Stored data:

[Start of section]

(* ===== verification/IndexRecover.v ===== *)
(** * [index.FromVlog]: an index from the data in the value log *)

From S2P Require Import Prelude BTree Item Vlog VlogIter Index.

Section FromVlog.
Context {T : Type → Type} `{BTree T} `{Host}.

Definition loc_set_Key (k : Key) (loc : Location) : Location :=
  mkLocation k (loc_Off loc) (loc_Len loc).

Definition loc_set_Len (n : Off) (loc : Location) : Location :=
  mkLocation (loc_Key loc) (loc_Off loc) n.

(** The variables of the loop: [index], [prevLoc], [lastLoc], [isInitialItem]. *)
Record recovery := mkRecovery {
  rec_index : Index T;
  rec_prevLoc : Location;
  rec_lastLoc : Location;
  rec_isInitialItem : bool;
}.

(** The body of the loop, for the item [it]. *)
Definition FromVlog_step (it : Item) (r : recovery) : recovery :=
  let '(mkRecovery index prevLoc lastLoc isInitialItem) := r in
  let '(index, lastLoc) :=
    if it_Key it <? loc_Key prevLoc then
      (Set_ lastLoc index, mkLocation (it_Key it) (loc_Off prevLoc) 0)
    else (index, lastLoc) in
  let lastLoc := loc_set_Len (uint64 (loc_Len lastLoc + 1)) lastLoc in
  let lastLoc := if isInitialItem : bool then loc_set_Key (it_Key it) lastLoc else lastLoc in
  let prevLoc := mkLocation (it_Key it)
    (uint64 (loc_Off prevLoc + uint64 (HeaderSize + uint64 (blob_len it) + TrailerSize)))
    (loc_Len prevLoc) in
  mkRecovery index prevLoc lastLoc false.

Fixpoint FromVlog_loop (fuel : nat) (l : Log) (li : Iter) (r : recovery) : res (Iter * recovery) :=
  match fuel with
  | O => NoFuel
  | S fuel =>
      '(ok, li) ← Next l li;
      if ok : bool then FromVlog_loop fuel l li (FromVlog_step (Iter_Item li) r)
      else Ok (li, r)
  end.

(** Every turn moves the iterator forward in the log. *)
Definition FromVlog (l : Log) : res (Index T) :=
  let iter := At (mkLocation 0 0 (2 ^ 64 - 1)) true in
  '(iter, r) ← FromVlog_loop (S (Z.to_nat (log_size l))) l iter
                 (mkRecovery empty_Index zero_Location zero_Location true);
  match Iter_Err iter with
  | Some e => Err e
  | None =>
      if 0 <? loc_Len (rec_lastLoc r) then Ok (Set_ (rec_lastLoc r) (rec_index r))
      else Ok (rec_index r)
  end.
End FromVlog.
Arguments recovery T : clear implicits.
Arguments mkRecovery {T} _ _ _ _.

(** ** A log that holds complete items *)

Section spec.
Context {T : Type → Type} `{BTreeLaws T} `{Host} (l : Log) (Hl : readable l).

Lemma Next_reads li it :
  li_exhausted li = false → li_currLen li ≠ 0 → items_at l (li_currOff li) [it] → valid_item it →
  Next l li = Ok (true, advance (set_item it li)).
Proof.
  intros Hrun Hlen Hat Hval. pose proof Hl as [Ho Hs Hm].
  destruct (items_at_bounds l _ _ _ Hat) as (Hoff & _).
  unfold Next. rewrite Hrun, (uint64_id (log_size l)) by lia.
  replace (li_currLen li =? 0) with false by lia.
  replace ((0 <? mmap_len l) && (log_size l <=? li_currOff li)) with false by lia.
  cbn [orb Next_loop]. by rewrite (readItemAt_item l Hl _ it).
Qed.

(** The loop has seen the items [closed ++ run]: the index holds [closed], and
    [run] is the current run. *)
Record recovered (closed run : Items) (li : Iter) (r : recovery T) : Prop := {
  re_holds : holds l (rec_index r) closed;
  re_run : items_at l (storages closed) run;
  re_sorted : sorted_items run;
  re_valid : Forall valid_item run;
  re_last : run ≠ [] → loc_Key (rec_lastLoc r) = it_Key (default zero_Item (head run));
  re_last_Off : loc_Off (rec_lastLoc r) = storages closed;
  re_last_Len : loc_Len (rec_lastLoc r) = Z.of_nat (length run);
  re_prev_Off : loc_Off (rec_prevLoc r) = storages (closed ++ run);
  re_prev_Key : loc_Key (rec_prevLoc r) = it_Key (default zero_Item (last run));
  re_initial : rec_isInitialItem r = bool_decide (run = []);
  re_closed : run = [] → closed = [];
  re_running : li_exhausted li = false;
  re_err : li_err li = None;
  re_off : li_currOff li = storages (closed ++ run);
  re_len : li_currLen li = 2 ^ 64 - 1 - Z.of_nat (length (closed ++ run));
}.

Lemma run_loc_ok closed run li r :
  recovered closed run li r → run ≠ [] → loc_ok l (rec_lastLoc r) run.
Proof.
  intros [] Hne. split; try done.
  - rewrite re_last0 by done. by destruct run.
  - by rewrite re_last_Off0.
Qed.

Lemma sorted_items_snoc run it :
  sorted_items run → it_Key (default zero_Item (last run)) ≤ it_Key it ∨ run = [] →
  sorted_items (run ++ [it]).
Proof.
  unfold sorted_items. rewrite fmap_app. intros Hs Hle.
  induction run as [|x run IH]; [repeat constructor|]. cbn. inversion Hs as [|? ? Hs' Hf]; subst.
  destruct Hle as [Hle|?]; [|done].
  assert (it_Key x ≤ it_Key it) as Hx.
  { destruct run as [|y run _] using rev_ind; [done|].
    replace (x :: run ++ [y]) with ((x :: run) ++ [y]) in Hle by done.
    rewrite last_snoc in Hle. cbn in Hle. transitivity (it_Key y); [|done].
    rewrite Forall_forall in Hf. apply Hf. rewrite fmap_app. cbn. set_solver. }
  constructor.
  - apply IH; [done|]. destruct run; [by right|by left].
  - apply Forall_app. split; [done|]. by repeat constructor.
Qed.
Lemma storages_single it : storages [it] = storage it.
Proof. unfold storages. cbn [foldr]. lia. Qed.

Lemma FromVlog_step_new it index prevLoc lastLoc :
  it_Key it < loc_Key prevLoc → loc_Off prevLoc + storage it < 2 ^ 64 → 0 ≤ loc_Off prevLoc →
  FromVlog_step it (mkRecovery (T := T) index prevLoc lastLoc false) =
    mkRecovery (Set_ lastLoc index)
      (mkLocation (it_Key it) (loc_Off prevLoc + storage it) (loc_Len prevLoc))
      (mkLocation (it_Key it) (loc_Off prevLoc) 1) false.
Proof.
  intros Hk Hoff Hpos. unfold FromVlog_step, storage, HeaderSize, TrailerSize in *.
  pose proof (blob_len_nonneg it).
  replace (it_Key it <? loc_Key prevLoc) with true by lia. cbn [loc_set_Len loc_Key loc_Off loc_Len].
  rewrite (uint64_id (blob_len it)), (uint64_id (12 + _ + 2)), !uint64_id by lia. done.
Qed.

Lemma FromVlog_step_same it index prevLoc lastLoc b :
  loc_Key prevLoc ≤ it_Key it → loc_Off prevLoc + storage it < 2 ^ 64 → 0 ≤ loc_Off prevLoc →
  0 ≤ loc_Len lastLoc < 2 ^ 63 →
  FromVlog_step it (mkRecovery (T := T) index prevLoc lastLoc b) =
    mkRecovery index
      (mkLocation (it_Key it) (loc_Off prevLoc + storage it) (loc_Len prevLoc))
      (mkLocation (if b then it_Key it else loc_Key lastLoc) (loc_Off lastLoc) (loc_Len lastLoc + 1)) false.
Proof.
  intros Hk Hoff Hpos Hlen. unfold FromVlog_step, storage, HeaderSize, TrailerSize in *.
  pose proof (blob_len_nonneg it).
  replace (it_Key it <? loc_Key prevLoc) with false by lia.
  rewrite (uint64_id (blob_len it)), (uint64_id (12 + _ + 2)), !uint64_id by lia. by destruct b.
Qed.

Lemma FromVlog_step_recovered closed run li r it :
  recovered closed run li r → items_at l (storages (closed ++ run)) [it] → valid_item it →
  (run = [] → 0 ≤ it_Key it) →
  ∃ closed' run' li', Next l li = Ok (true, li') ∧ Iter_Item li' = it ∧
    recovered closed' run' li' (FromVlog_step it r) ∧ closed' ++ run' = (closed ++ run) ++ [it] ∧
    run' ≠ [].
Proof.
  intros Hrec Hat Hval Hfirst. pose proof Hl as [Ho Hs Hm].
  destruct (items_at_bounds l _ _ _ Hat) as (Hoff & Hend & _).
  pose proof (storages_ge (closed ++ run)) as Hge. pose proof (storage_ge it) as Hit.
  pose proof (run_loc_ok _ _ _ _ Hrec) as Hloc. destruct r as [index prevLoc lastLoc initial].
  destruct Hrec; cbn [rec_index rec_prevLoc rec_lastLoc rec_isInitialItem] in *.
  assert (Next l li = Ok (true, advance (set_item it li))) as Hnext.
  { apply Next_reads; [done| |by rewrite re_off0|done]. rewrite re_len0. lia. }
  assert (li_currOff (advance (set_item it li)) = storages ((closed ++ run) ++ [it])) as Hoff'.
  { cbn [advance set_item li_currOff li_item].
    rewrite re_off0, Item_StorageSize_spec, uint64_id, (storages_app _ [it]), storages_single by lia. done. }
  assert (li_currLen (advance (set_item it li)) = 2 ^ 64 - 1 - Z.of_nat (length ((closed ++ run) ++ [it])))
    as Hlen'.
  { cbn [advance set_item li_currLen]. rewrite re_len0, (length_app _ [it]). cbn [length]. rewrite uint64_id; lia. }
  assert (storages (closed ++ run) + storage it = storages ((closed ++ run) ++ [it])) as Hsum.
  { by rewrite (storages_app _ [it]), storages_single. }
  rewrite storages_app in Hge, Hoff, Hend.
  pose proof (storages_ge closed). pose proof (storages_ge run).
  rewrite length_app in Hge.
  destruct (Z.ltb_spec (it_Key it) (loc_Key prevLoc)) as [Hlt|Hle].
  - assert (run ≠ []) as Hne.
    { intros ->. specialize (Hfirst eq_refl). cbn in re_prev_Key0. lia. }
    rewrite bool_decide_false in re_initial0 by done. subst initial.
    rewrite FromVlog_step_new by (rewrite ?re_prev_Off0, ?storages_app; lia).
    exists (closed ++ run), [it], (advance (set_item it li)).
    split_and!; try done. split; cbn [rec_index rec_prevLoc rec_lastLoc rec_isInitialItem loc_Key loc_Off loc_Len]; rewrite ?re_prev_Off0; try done.
    + by apply holds_Set; [|apply Hloc|].
    + unfold sorted_items. repeat constructor.
    + by apply Forall_singleton.
  - rewrite FromVlog_step_same by (rewrite ?re_prev_Off0, ?re_last_Len0, ?storages_app; lia).
    exists closed, (run ++ [it]), (advance (set_item it li)).
    split_and!; try done; [|by rewrite app_assoc|by destruct run].
    split; cbn [rec_index rec_prevLoc rec_lastLoc rec_isInitialItem loc_Key loc_Off loc_Len]; rewrite ?re_prev_Off0, ?app_assoc; try done.
    + apply items_at_app. rewrite <- storages_app. split_and!; try done. 
      by rewrite storages_single, storages_app.
    + apply sorted_items_snoc; [done|]. left. by rewrite <- re_prev_Key0.
    + apply Forall_app. by rewrite Forall_singleton.
    + intros _. destruct run as [|x run]; cbn in *; [by rewrite re_initial0|].
      subst initial. by apply re_last0.
    + rewrite length_app. cbn. lia.
    + by rewrite last_snoc.
    + by destruct run.
    + by destruct run.
Qed.
(** The end of the loop: the last run is added to the index. *)
Lemma FromVlog_loop_recovered fuel closed run li r rest :
  recovered closed run li r → items_at l (storages (closed ++ run)) rest →
  storages (closed ++ run) + storages rest = log_size l → Forall valid_item rest →
  (run = [] → 0 ≤ it_Key (default zero_Item (head rest))) → (length rest < fuel)%nat →
  ∃ li' r' closed' run', FromVlog_loop fuel l li r = Ok (li', r') ∧ li_err li' = None ∧
    closed' ++ run' = (closed ++ run) ++ rest ∧
    holds l (rec_index r') closed' ∧ loc_Len (rec_lastLoc r') = Z.of_nat (length run') ∧
    sorted_items run' ∧ (run' = [] → closed' = []) ∧
    (run' ≠ [] → loc_ok l (rec_lastLoc r') run').
Proof.
  pose proof Hl as [Ho Hs Hm]. revert fuel closed run li r.
  induction rest as [|it rest IH]; intros [|fuel] closed run li r Hrec Hat Hsum Hval Hfirst Hf;
    cbn [length] in Hf; try lia; cbn [FromVlog_loop].
  - assert (Next l li = Ok (false, set_exhausted li)) as ->.
    { destruct Hrec. unfold Next. rewrite re_running0, re_off0, orb_false_r.
      case_match; [done|]. rewrite uint64_id by lia.
      replace (0 <? mmap_len l) with true by lia. cbn in Hsum.
      by replace (log_size l <=? storages (closed ++ run)) with true by lia. }
    cbn [mbind res_bind]. eexists _, _, closed, run. split; [done|].
    pose proof (run_loc_ok _ _ _ _ Hrec). destruct Hrec. split_and!; try done.
    by rewrite app_nil_r.
  - apply items_at_cons in Hat as [Hit Hrest]. inversion Hval as [|? ? Hv Hvs]; subst.
    destruct (FromVlog_step_recovered closed run li r it)
      as (closed1 & run1 & li1 & -> & Hitem & Hrec1 & Happ & Hne); [done..|].
    cbn [mbind res_bind]. rewrite Hitem.
    assert (storages (closed1 ++ run1) = storages (closed ++ run) + storage it) as Hst.
    { by rewrite Happ, (storages_app _ [it]), storages_single. }
    destruct (IH fuel closed1 run1 li1 (FromVlog_step it r))
      as (li' & r' & closed' & run' & Heq & ? & Happ' & ?); try done.
    + by rewrite Hst.
    + rewrite Hst, <- Hsum. cbn. fold (storages rest). lia.
    + lia.
    + exists li', r', closed', run'. split; [done|]. split; [done|]. split; [|done].
      by rewrite Happ', Happ, <- !app_assoc.
Qed.

Lemma FromVlog_holds its :
  contents l = enc_items its → Forall valid_item its →
  0 ≤ it_Key (default zero_Item (head its)) →
  ∃ i : Index T, FromVlog l = Ok i ∧ holds l i its.
Proof.
  intros Hc Hval Hfirst. pose proof Hl as [Ho Hs Hm].
  destruct (contents_items_at l Hl its Hc) as [Hat Hsize].
  unfold FromVlog.
  destruct (FromVlog_loop_recovered (S (Z.to_nat (log_size l))) [] []
    (At (mkLocation 0 0 (2 ^ 64 - 1)) true) (mkRecovery (empty_Index : Index T) zero_Location zero_Location true) its)
    as (li & r & closed & run & -> & He & Happ & Hh & Hlen & Hsorted & Hcl & Hloc); try done.
  - split; try done; [apply holds_empty|split_and!; cbn; done || lia|constructor].
  - rewrite Hsize. pose proof (storages_ge its). lia.
  - cbn [mbind res_bind]. unfold Iter_Err. rewrite He, Hlen. cbn [app] in Happ.
    destruct run as [|x run].
    + rewrite (Hcl eq_refl) in *. cbn. exists (rec_index r). by rewrite <- Happ.
    + replace (0 <? Z.of_nat (length (x :: run))) with true by (cbn [length]; lia).
      eexists. split; [done|]. rewrite <- Happ. apply holds_Set; [done|by apply Hloc|done].
Qed.

Lemma FromVlog_loop_unnumbered fuel li r li' r' :
  unnumbered (rec_index r) → FromVlog_loop fuel l li r = Ok (li' : Iter, r' : recovery T) → unnumbered (rec_index r').
Proof.
  revert li r. induction fuel as [|fuel IH]; intros li r Hr; cbn [FromVlog_loop]; [done|].
  destruct (Next l li) as [[ok li1]| | |]; cbn [mbind res_bind]; try done. destruct ok; [|by intros [= _ <-]].
  apply IH. destruct r as [i prevLoc lastLoc initial]. unfold FromVlog_step. destruct (_ <? _); cbn in *; [|done].
  eapply unnumbered_same; [done|apply same_arrays_Set].
Qed.

(** An index that was recovered shares no array. *)
Lemma FromVlog_unnumbered (i : Index T) : FromVlog l = Ok i → unnumbered i.
Proof.
  unfold FromVlog. destruct (FromVlog_loop _ _ _ _) as [[li r]| | |] eqn:Hloop; cbn [mbind res_bind]; try done.
  apply FromVlog_loop_unnumbered in Hloop; [|apply unnumbered_empty]. destruct (Iter_Err li); [done|].
  destruct (_ <? _); intros [= <-]; [|done]. eapply unnumbered_same; [done|apply same_arrays_Set].
Qed.

(** C35. Recovery without loss: for a log that holds the items [its], the index
    that [FromVlog] builds makes exactly these items reachable, in batches that
    are sorted, provided that the first key of the log is not negative. *)
Theorem FromVlog_complete its :
  contents l = enc_items its → Forall valid_item its →
  0 ≤ it_Key (default zero_Item (head its)) →
  ∃ i : Index T, FromVlog l = Ok i ∧ holds l i its.
Proof. apply FromVlog_holds. Qed.
End spec.

(** ** Witnesses *)

#[local] Existing Instance Host_tiny.

Lemma FromVlog_complete_witness :
  ∃ i : Index slist, FromVlog ex_pushed = Ok i ∧ holds ex_pushed i ex_items.
Proof.
  apply (FromVlog_complete ex_pushed ex_pushed_readable ex_items);
    [vm_compute; reflexivity|repeat constructor; vm_compute; done|vm_compute; discriminate].
Defined.

(** A log whose first key is negative. *)
Definition ex_negative : Log := Eval vm_compute in
  (@Push Host_tiny Unix_plain [mkItem (-4) []; mkItem 6 []] ex_log (ex_os [])).1.2.

(** For a log whose first key is negative, [FromVlog] also adds an entry
    of no items under key 0, in front of every batch with a key of 0 or more. *)
Theorem FromVlog_negative_first :
  ∃ i : Index slist, FromVlog ex_negative = Ok i ∧
    index_locs i = [mkLocation (-4) 0 2; mkLocation 0 0 0].
Proof. eexists. split; vm_compute; reflexivity. Qed.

[End of section]

◆ **Problem**
Starting from the top of the records and ending at the line that contains "Definition loc_set_Len (n", repeat each line exactly and return only those lines.

◆ **Exercise solution**
(* ===== verification/IndexRecover.v ===== *)
(** * [index.FromVlog]: an index from the data in the value log *)

From S2P Require Import Prelude BTree Item Vlog VlogIter Index.

Section FromVlog.
Context {T : Type → Type} `{BTree T} `{Host}.

Definition loc_set_Key (k : Key) (loc : Location) : Location :=
  mkLocation k (loc_Off loc) (loc_Len loc).

Definition loc_set_Len (n : Off) (loc : Location) : Location :=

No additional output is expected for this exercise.